Considering the complexity of lesion regions in medical images, current researches relying on CNNs typically employ large-kernel convolutions to expand the receptive field and enhance segmentation quality. However, these convolution methods are hindered by substantial computational requirements and limited capacity to extract contextual and multi-scale information, making it challenging to efficiently segment complex regions. To address this issue, we propose a dual fusion with enhanced deformable convolution network, namely DFEDC, which dynamically adjusts the receptive field and simultaneously integrates multi-scale feature information to effectively segment complex lesion areas and process boundaries. Firstly, we combine global channel and spatial fusion in a serial way, which integrates and reuses global channel attention and fully connected layers to achieve lightweight extraction of channel and spatial information. Additionally, we design a structured deformable convolution (SDC) that structures deformable convolution with inceptions and large kernel attention, and enhances the learning of offsets through parallel fusion to efficiently extract multi-scale feature information. To compensate for the loss of spatial information of SDC, we introduce a hybrid 2D and 3D feature extraction module to transform feature extraction from a single dimension to a fusion of 2D and 3D. Extensive experimental results on the Synapse, ACDC, and ISIC-2018 datasets demonstrate that our proposed DFEDC achieves superior results.

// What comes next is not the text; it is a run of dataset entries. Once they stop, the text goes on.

(** Each call returns the permit it spent, if it spent one. *)
Definition run_approval_call (c : approval_call) : prog Value (option ToolApproval) :=
  match c with
  | CallRequest r now ttl =>
      let! _ := ApprovalStore_request (ToolApproval_request r now ttl) in Ret None
  | CallDecide id by_ note now allow =>
      let! _ := ApprovalStore_decide id by_ note now allow in Ret None
  | CallConsume id now =>
      let! r := ApprovalStore_consume id now in
      Ret match r with Ok a => Some a | Err _ => None end
  | CallConsumeApproved t case now =>
      let! r := consume_approved t case now in
      Ret match r with Ok o => o | Err _ => None end
  | CallExpireStale now limit => let! _ := expire_stale now limit in Ret None
  | CallFindApproved t case now => let! _ := find_approved t case now in Ret None
  | CallListPage s limit offset => let! _ := ApprovalStore_list_page s limit offset in Ret None
  end.

Notation owned := (proto_owned APPROVAL_NAMESPACE).
Notation allowed :=
  (proto_allowed APPROVAL_NAMESPACE approval_key approval_created approval_move).
Notation interfere := (interfere owned allowed).
Notation wp := (wp owned allowed).
Notation adocs := (docs APPROVAL_NAMESPACE approval_key).

(** This thread wrote the spent permit. *)
Definition spent_by (i : nat) (o : option ToolApproval) (σ : astate Value) : Prop :=
  match o with
  | None => True
  | Some a => ∃ e, e ∈ σ.2 ∧ ev_thread e = i ∧ event_at APPROVAL_NAMESPACE (approval_key a) e ∧
                   from_value (ev_new e) = Ok a ∧ approval_state a = ApprovalUsed
  end.

Lemma spent_by_rtc i o σ σ' : rtc interfere σ σ' → spent_by i o σ → spent_by i o σ'.
Proof.
  intros Hr. destruct o as [a|]; [|done]. intros (e & He & ?). exists e. split; [|done].
  by eapply logged_rtc.
Qed.

Context {SdOk : SerdeOk Value ToolApproval}.

Lemma wp_approval_request i a σ :
  adocs (λ _, True) σ → approval_created a →
  wp i (ApprovalStore_request a) (λ _ _, True) σ.
Proof.
  intros Hd Ha. apply wp_bind, wp_create; [exact _|done|done|done| |].
  - intros val r σw σ' _ _ _ _ _. by apply wp_ret.
  - intros err σ' Hr. destruct err; try by apply wp_ret.
    apply wp_bind, wp_bind, wp_doc_get; [by eapply docs_true| | |].
    + intros v val x σr σ'' _ _ _ _ _. apply wp_ret. intros. by apply wp_ret.
    + intros σ'' _. apply wp_ret. intros. by apply wp_ret.
    + intros e σ'' _. apply wp_ret. intros. by apply wp_ret.
Qed.

Lemma adocs_key σ σ' k v val x :
  adocs (λ _, True) σ → rtc interfere σ σ' → σ'.1 !! (APPROVAL_NAMESPACE, k) = Some (v, val) →
  from_value val = Ok x → approval_key x = k.
Proof.
  intros Hd Hr Hl Hx. eapply docs_true in Hr; [|done]. destruct (Hr _ _ _ Hl) as [_ Hk].
  by apply Hk.
Qed.

Lemma wp_approval_decide i id by_ note now allow σ :
  adocs (λ _, True) σ → wp i (ApprovalStore_decide id by_ note now allow) (λ _ _, True) σ.
Proof.
  intros Hd. apply wp_cas_loop; try done.
  intros σ' v val x x' a val' Hr Hl Hx Hb Hv' _.
  destruct (if allow then _ else _) as [next|] eqn:E; simplify_eq.
  exists x'. split_and!; [by apply from_to_value| |].
  - transitivity (approval_key x); [|by eapply adocs_key].
    destruct allow; [apply move_approve in E|apply move_reject in E]; by apply approval_move_key.
  - exists x. split; [done|]. destruct allow; [by eapply move_approve|by eapply move_reject].
Qed.

(** Spending [id]: on success this thread wrote the spent permit, which is the
    document under [id]. *)
Lemma wp_approval_consume_at i id now σ :
  adocs (λ _, True) σ →
  wp i (ApprovalStore_consume id now)
    (λ r σ', match r with
             | Err _ => True
             | Ok a => approval_key a = id ∧ spent_by i (Some a) σ' ∧
                 settled APPROVAL_NAMESPACE approval_request id (approval_request a) σ'
             end) σ.
Proof.
  intros Hd. apply wp_cas_loop; try done.
  - intros σ' v val x x' a val' Hr Hl Hx Hb Hv' _.
    destruct (consume x now) as [used|] eqn:E; simplify_eq. apply move_consume in E.
    exists x'. split_and!; [by apply from_to_value| |by eauto].
    rewrite (approval_move_key _ _ E). by eapply adocs_key.
  - intros v val x a σr σ' _ _ _ _ Hb. by destruct (consume x now); simplify_eq.
  - intros v val x x' a val' σr σw σ' Hr Hl Hx Hb Hv' Hrw Hw He Hr'.
    destruct (consume x now) as [used|] eqn:E; simplify_eq.
    pose proof E as (_ & _ & Hu)%consume_Ok. apply move_consume in E.
    assert (approval_key x' = id) as Hid
      by (rewrite (approval_move_key _ _ E); by eapply adocs_key).
    split_and!; [done| |].
    + apply (spent_by_rtc i _ σw); [done|].
      exists (mkEvent i (APPROVAL_NAMESPACE, id) (Some (v, val)) val').
      split_and!; try done; [|by apply from_to_value|by rewrite Hu].
      unfold event_at. simpl. by rewrite Hid.
    + eapply settled_rtc; [apply approval_move_request|exact Hr'|].
      exists (v + 1), val', x'. split_and!; [done|by apply from_to_value|done].
Qed.

Lemma wp_approval_consume i id now σ :
  adocs (λ _, True) σ →
  wp i (ApprovalStore_consume id now)
    (λ r σ', spent_by i match r with Ok a => Some a | Err _ => None end σ') σ.
Proof.
  intros Hd. eapply wp_mono; [|by apply wp_approval_consume_at]. intros [a|e] σ'; [|done].
  by intros (_ & Hs & _).
Qed.

(** A permit found was usable and covers what was asked; its request is settled. *)
Lemma wp_find_approved i t case now σ :
  adocs (λ _, True) σ →
  wp i (find_approved t case now)
    (λ r σ', match r with
             | Ok (Some a) => is_usable a now = true ∧ approval_covers a t case = true ∧
                 settled APPROVAL_NAMESPACE approval_request (approval_key a)
                   (approval_request a) σ'
             | _ => True
             end) σ.
Proof.
  intros Hd. eapply wp_bind, wp_doc_list_at; [done| |].
  - intros xs σr σ' Hr Hr' Hxs. apply wp_ret. intros σ'' Hr''.
    cbv beta iota zeta. set (l := sort_by _ _). destruct (head l) as [a|] eqn:E; [|done].
    apply head_Some_elem_of in E. subst l.
    apply sort_by_elem, filterb_elem in E as [Ha [Hu Hc]%andb_true_iff].
    apply list_elem_of_fmap in Ha as ([a' v] & -> & Ha). cbn in *.
    destruct (Hxs _ _ Ha) as (val & Hl & Hv). split_and!; [done|done|].
    eapply (settled_rtc _ _ _ _ _ _ _ σr); [apply approval_move_request|chain|]. by exists v, val, a'.
  - intros e σ' Hr. by apply wp_ret.
Qed.

Notation alisted := (listed APPROVAL_NAMESPACE approval_key).

Lemma wp_consume_candidates i cs now σ :
  (∀ a v, (a, v) ∈ cs → alisted σ a v) →
  wp i (consume_candidates cs now)
    (λ r σ', spent_by i match r with Ok o => o | Err _ => None end σ') σ.
Proof.
  revert σ. induction cs as [|[a v] cs IH]; intros σ Hcs; cbn [consume_candidates].
  { by apply wp_ret. }
  assert (∀ σ', rtc interfere σ σ' → ∀ b w, (b, w) ∈ cs → alisted σ' b w) as Hcs'.
  { intros σ' Hr b w Hb. eapply listed_rtc; [done|]. apply Hcs. by right. }
  destruct (consume a now) as [used|] eqn:E; [|by apply IH, Hcs'].
  destruct (Hcs a v) as (val & Hk & Hx); [left|].
  pose proof E as (_ & _ & Hu)%consume_Ok. apply move_consume in E as Hm.
  apply wp_bind. rewrite (approval_move_key _ _ Hm).
  eapply wp_replace; [exact _|done|done|by apply approval_move_key|done| |].
  - intros val' r σ' Hv Hr He. apply wp_ret. intros σ'' Hr'.
    eexists. split_and!; [by eapply logged_rtc|done| |by apply from_to_value|by rewrite Hu].
    unfold event_at. simpl. by rewrite (approval_move_key _ _ Hm).
  - intros err σ' Hr. destruct err; try by apply wp_ret. by apply IH, Hcs'.
Qed.

Lemma wp_consume_approved i t case now σ :
  adocs (λ _, True) σ →
  wp i (consume_approved t case now)
    (λ r σ', spent_by i match r with Ok o => o | Err _ => None end σ') σ.
Proof.
  intros Hd. eapply wp_bind, wp_doc_list; [done| |].
  - intros xs σ' Hr Hxs. apply wp_consume_candidates. intros a v Hav.
    apply sort_by_elem, filterb_elem in Hav as [Hav _]. by apply Hxs.
  - intros e σ' Hr. by apply wp_ret.
Qed.

Lemma wp_expire_loop i pending now n σ :
  (∀ a v, (a, v) ∈ pending → alisted σ a v) →
  wp i (expire_loop pending now n) (λ _ _, True) σ.
Proof.
  revert n σ. induction pending as [|[a v] cs IH]; intros n σ Hcs; cbn [expire_loop].
  { by apply wp_ret. }
  assert (∀ σ', rtc interfere σ σ' → ∀ b w, (b, w) ∈ cs → alisted σ' b w) as Hcs'.
  { intros σ' Hr b w Hb. eapply listed_rtc; [done|]. apply Hcs. by right. }
  destruct (expire a now) as [next|] eqn:E; [|by apply IH, Hcs'].
  destruct (Hcs a v) as (val & Hk & Hx); [left|]. apply move_expire in E as Hm.
  apply wp_bind. rewrite (approval_move_key _ _ Hm).
  eapply wp_replace; [exact _|done|done|by apply approval_move_key|done| |].
  - intros val' r σ' Hv Hr He. by apply IH, Hcs'.
  - intros err σ' Hr. destruct err; try by apply wp_ret. by apply IH, Hcs'.
Qed.

Lemma wp_expire_stale i now limit σ :
  adocs (λ _, True) σ → wp i (expire_stale now limit) (λ _ _, True) σ.
Proof.
  intros Hd. eapply wp_bind, wp_doc_list; [done| |].
  - intros xs σ' Hr Hxs. apply wp_expire_loop. intros a v (j & Hj & _)%elem_of_take.
    apply list_elem_of_lookup_2, filterb_elem in Hj as [Hj _]. by apply Hxs.
  - intros e σ' Hr. by apply wp_ret.
Qed.

Lemma wp_approval_call i c σ :
  adocs (λ _, True) σ → wp i (run_approval_call c) (spent_by i) σ.
Proof.
  intros Hd. destruct c as [r now ttl|id by_ note now allow|id now|t case now|now limit|t case now
    |s limit offset]; cbn [run_approval_call]; apply wp_bind.
  - eapply wp_mono; [|by apply wp_approval_request]. intros _ σ' _. by apply wp_ret.
  - eapply wp_mono; [|by apply wp_approval_decide]. intros _ σ' _. by apply wp_ret.
  - eapply wp_mono; [|by apply wp_approval_consume]. intros a σ' Hs. apply wp_ret. intros σ'' Hr.
    by eapply spent_by_rtc.
  - eapply wp_mono; [|by apply wp_consume_approved]. intros a σ' Hs. apply wp_ret. intros σ'' Hr.
    by eapply spent_by_rtc.
  - eapply wp_mono; [|by apply wp_expire_stale]. intros _ σ' _. by apply wp_ret.
  - eapply wp_bind, wp_doc_list; [done| |]; intros; by apply wp_ret; intros; apply wp_ret.
  - eapply wp_bind, wp_doc_list; [done| |]; intros; by apply wp_ret; intros; apply wp_ret.
Qed.

(** The stored approvals are well-formed and under their own ids. *)
Definition approvals_ok (s : S) : Prop :=
  ∀ k v val a, contents s !! (APPROVAL_NAMESPACE, k) = Some (v, val) → from_value val = Ok a →
    approval_key a = k ∧ approval_ok a.

Lemma approvals_docs s P h :
  store_wf s → (∀ a, approval_ok a → P a) → approvals_ok s → adocs P (contents s, h).
Proof.
  intros Hwf HP Hok k v val Hl. split; [by eapply contents_version|]. intros x Hx.
  destruct (Hok k v val x Hl Hx) as [? ?]. auto.
Qed.

(** Two threads spend different permits, and what is spent carries consent. *)
Lemma spent_distinct s σ i j a b :
  rtc interfere (contents s, []) σ → spent_by i (Some a) σ → spent_by j (Some b) σ →
  i ≠ j → approval_key a ≠ approval_key b.
Proof.
  intros Hr (e1 & He1 & Hi1 & Hk1 & Hv1 & Hu1) (e2 & He2 & Hi2 & Hk2 & Hv2 & Hu2) Hij Hkey.
  rewrite <-Hkey in Hk2. apply Hij. rewrite <-Hi1, <-Hi2. f_equal.
  eapply (final_once _ _ _ _ (λ x, ApprovalState_is_terminal (approval_state x))
    (contents s, []));
    [|reflexivity|exact Hr|exact He1|exact He2|exact Hk1|exact Hk2|exact Hv1|exact Hv2| |].
  - intros x x'. apply approval_move_live.
  - by rewrite Hu1.
  - by rewrite Hu2.
Qed.

Lemma spent_consented s σ i a :
  store_wf s → approvals_ok s → rtc interfere (contents s, []) σ → spent_by i (Some a) σ →
  approval_state a = ApprovalUsed ∧ human_consent a ∧
  (∃ t, used_at a = Some t ∧ t < approval_expires_at a).
Proof.
  intros Hwf Hok Hr (e & He & _ & Hk & Hv & Hu).
  destruct (events_docs _ _ _ _ approval_ok _ _ approval_ok_preserved
    (approvals_docs s approval_ok [] Hwf (λ _ H, H) Hok) eq_refl Hr _ _ _ He Hk Hv) as [_ [Hc Hx]].
  split_and!; auto.
Qed.

(** The pool of calls starts from an empty log. *)
Notation pool s calls := (mkConfig s (run_approval_call <$> calls) []).

Lemma approval_pool_wp s calls :
  store_wf s → approvals_ok s → all_wp owned allowed spent_by (pool s calls).
Proof.
  intros Hwf Hok. split; [done|]. intros i p Hi. cbn in Hi. apply list_lookup_fmap_Some in Hi as (c & -> & _).
  apply wp_approval_call. by apply approvals_docs.
Qed.

Lemma approval_pool_spent s calls c' i a :
  store_wf s → approvals_ok s → rtc (step owned) (pool s calls) c' →
  cfg_threads c' !! i = Some (Ret (Some a)) →
  rtc interfere (contents s, []) (astate_of c') ∧ spent_by i (Some a) (astate_of c').
Proof.
  intros Hwf Hok Hsteps Hi. pose proof (approval_pool_wp s calls Hwf Hok) as Hall. split.
  - by apply (steps_interfere _ _ _ _ _ Hall).
  - by apply (wp_adequate _ _ _ _ _ Hall Hsteps i).
Qed.
End Pool.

DFEDC:利用增强型可变形卷积进行医学图像分割的双重融合
考虑到医学图像中病变区域的复杂性,目前依赖 CNN 的研究通常采用大核卷积来扩大感受野并提高分割质量。然而,这些卷积方法存在计算量大、提取上下文和多尺度信息的能力有限等问题,因而难以有效分割复杂区域。为解决这一问题,我们提出了增强型可变形卷积网络双重融合方法,即 DFEDC,它能动态调整感受野,同时整合多尺度特征信息,从而有效分割复杂病变区域和过程边界。首先,我们将全局信道和空间融合以串联的方式结合起来,整合并重用全局信道注意力和全连接层,实现信道和空间信息的轻量级提取。此外,我们还设计了一种结构化可变形卷积(SDC),将可变形卷积与概念和大核注意力进行结构化,并通过并行融合增强偏移学习,从而高效提取多尺度特征信息。为了弥补 SDC 的空间信息损失,我们引入了二维和三维混合特征提取模块,将特征提取从单一维度转变为二维和三维融合。在 Synapse、ACDC 和 ISIC-2018 数据集上的大量实验结果表明,我们提出的 DFEDC 取得了卓越的效果。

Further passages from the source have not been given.